Second Lecture — July 18, 2019 — Heidelberg (Marsilius Arkaden)
Dr. Venera Weinhardt
Lawrence Berkeley National Labor
"Correlated light and soft x-ray microscopy of single cells"
The diversity of living cells in size and internal complexity calls for a pool of imaging methods with adaptable spatial resolution and information content. Soft x-ray tomography is a three-dimensional imaging technique ideally suited to visualizing and quantifying the internal organization of single cells in a near-native state. As the most comprehensive view of a cell is unlikely to come from a single microscope, Dr. Weinhardt will talk on the effort to combine soft x-ray microscopy with cryogenic fluorescence microscopy to obtain physiological and morphological data that more accurately reflect the complexities of life.
The lecture took place in the context of the HEiKA Day 2019 on which the research bridges of the Heidelberg Karlsruhe Strategic Partnership (HEiKA) traditionally provide insight into their respective cooperation projects.

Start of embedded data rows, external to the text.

(* ===== verification/OrderProps.v ===== *)
(** Paid orders: the properties, with concrete runs.

    A placed order costs exactly its escrow and its fee; an expiry gives back exactly what is
    left; progress completes an order on its last solve; the time limit stays within its bounds;
    and orders and campaigns together conserve money. *)
From S2P Require Import Prelude Float64 GoText Params Emission OrderFee Retarget Json GoNum Ledger Address GoSort Transfers Lane SupLedger EscrowSplit FuzzEscrow EscrowInv EscrowUndo Orders OrdersInv.

(** C28: Orders and campaign escrows together neither create nor lose money. Start from a
    well-formed ledger and run campaign operations, order placements under Economics v2 (HMC or
    SUP fee) and order expiries in any sequence: the sum of all HMC balances, of what open
    campaigns hold, of the order escrow counter and of the burned units never changes, and neither
    does circulating plus burned SUP. In every reachable state the order counter equals exactly
    what the open orders are still owed, so the liability recomputed by the invariant check never
    overflows and the check of counter against liability never fails. *)
Theorem orders_conserve `{ChainParams} `{Crypto} d d' : rtc ledger_step d d' → ledger_inv d →
  ledger_inv d' ∧ ledger_total d' = ledger_total d ∧ escrow_sup_total d' = escrow_sup_total d ∧
  openOrderLiabilityUnits d' = Ok (metaUint d' metaOrderEscrowUnits 0).
Proof.
  intros S L.
  assert (ledger_inv d' ∧ ledger_total d' = ledger_total d ∧ escrow_sup_total d' = escrow_sup_total d) as (J & T & U).
  { revert L. induction S as [d|d1 d2 d3 S _ IH]; intros L; [by split|].
    destruct (ledger_step_inv d1 d2 S L) as (J & T & U). destruct (IH J) as (J' & T' & U').
    split; [done|]. split; congruence. }
  split; [done|]. split; [done|]. split; [done|]. pose proof (order_escrow_range d' J) as R.
  destruct J as [_ Hok C _]. change (metaUint d' metaOrderEscrowUnits 0) with (order_escrow d'). rewrite C in *.
  apply openOrderLiabilityUnits_eq; [done|]. unfold two63, two64 in *. lia.
Qed.

(** An expiry run gives back exactly what is left of the overdue orders. On a well-formed
    ledger it never fails: every open order past its deadline is cancelled with its reward times
    the missing solves recorded as the refund, no other order changes, the sum of those refunds
    goes to the primary wallet in both ledgers and leaves the order escrow counter, no other
    balance moves, and running it again at the same time finds nothing. *)
Theorem expireOpenOrderTasks_exact now w d : ledger_inv d → wallet d = Some w →
  let refund := refund_total now d in
  ∃ n d', expireOpenOrderTasksTx now d = Ok (n, d') ∧
    (∀ id t, tasks d !! id = Some t → overdue now t →
       tasks d' !! id = Some (cancel_row now (HMCToUnits (reward t) * (target_solves t - progress_count t)) t)) ∧
    (∀ id, (∀ t, tasks d !! id = Some t → ¬ overdue now t) → tasks d' !! id = tasks d !! id) ∧
    0 ≤ refund ≤ order_escrow d ∧ order_escrow d' = order_escrow d - refund ∧
    (∀ b, hmc d' b = hmc d b + at_addr (w_address w) refund b) ∧
    wallet d' = Some (mkWallet (w_address w) (w_units w + refund)) ∧
    expireOpenOrderTasksTx now d' = Ok (0, d').
Proof.
  intros L Hw refund. destruct (expireOpenOrderTasksTx_spec now w d L Hw) as (d' & G & X).
  destruct X as [(d1 & M & A & W & _) T C]. pose proof L as [I Hok Ce _].
  destruct (refund_total_range now d Hok) as (Hr & _ & _). rewrite <- Ce in Hr.
  exists (Z.of_nat (length (expired_rows now d))), d'. split; [exact G|].
  split; [|split; [|split; [exact Hr|split; [exact C|split; [|split]]]]].
  - intros id t Ht Ho. rewrite T, lookup_fmap, Ht. cbn. unfold expire_row. rewrite decide_True by done.
    unfold need. by rewrite (overdue_open now t Ho).
  - intros id Hn. rewrite T, lookup_fmap. destruct (tasks d !! id) as [t|] eqn:Et; [|done]. cbn.
    unfold expire_row. rewrite decide_False; [done|by apply Hn].
  - intros b. unfold hmc. rewrite A. apply (ce_at _ _ _ _ _ (mv_hmc _ _ _ _ M) b).
  - rewrite W, (mv_wallet _ _ _ _ M), Hw. cbn. by rewrite at_addr_eq.
  - assert (E : expired_rows now d' = []).
    { destruct (expired_rows now d') as [|[id v] l] eqn:E; [done|].
      assert ((id, v) ∈ expired_rows now d') as Hin by (rewrite E; left). exfalso. clear E.
      unfold expired_rows in Hin. apply list_elem_of_fmap in Hin as ([i t] & _ & [Ho Hi]%list_elem_of_filter).
      apply elem_of_map_to_list in Hi. rewrite T, lookup_fmap in Hi.
      destruct (tasks d !! i) as [x|]; [|discriminate Hi]. cbn in Hi. injection Hi as <-.
      unfold expire_row in Ho. destruct (decide (overdue now x)) as [Hx|Hx]; [|done].
      destruct Ho as [Ho _]. discriminate Ho. }
    unfold expireOpenOrderTasksTx. rewrite (bind_run get _ d' d' d') by done.
    rewrite W, (mv_wallet _ _ _ _ M), Hw. cbn. by rewrite E.
Qed.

First Lecture — April 16, 2019 — Heidelberg (InnovationLab)
Dr. Gerardo Hernández-Sosa
KIT Group Leader Printed Electronics Group at InnovationLab
"Printed Organic/Hybrid Optoelectronics: Device Design, Functionality and Biofriendliness"
Printing technology is set to enable the high-throughput low-cost and customized fabrication of optoelectronic and sensors devices. For this goal to become a reality, this functional printing approach should encompass a material process development which enables high device performance and industrial compatibility, thus enabling a facile transfer of research results into consumer applications.
In the first part of this talk, I will present the fabrication of fully printed organic photodiodes (OPDs) by digital printing techniques (e.g. aerosol and inkjet). The devices show mechanical flexibility, semitransparency and an excellent reproducibility. Furthermore, I will discuss the use of the ink formulation as way to access and tailor material optoelectronic properties and our recent efforts in the fabrication of inkjet printed OPDs based on novel non-fullerene acceptors (NFAs). In the second part of the presentation, I will discuss our recent efforts in employing biocompatible and biodegradable materials as passive and active components of printed light-emitting devices and displays.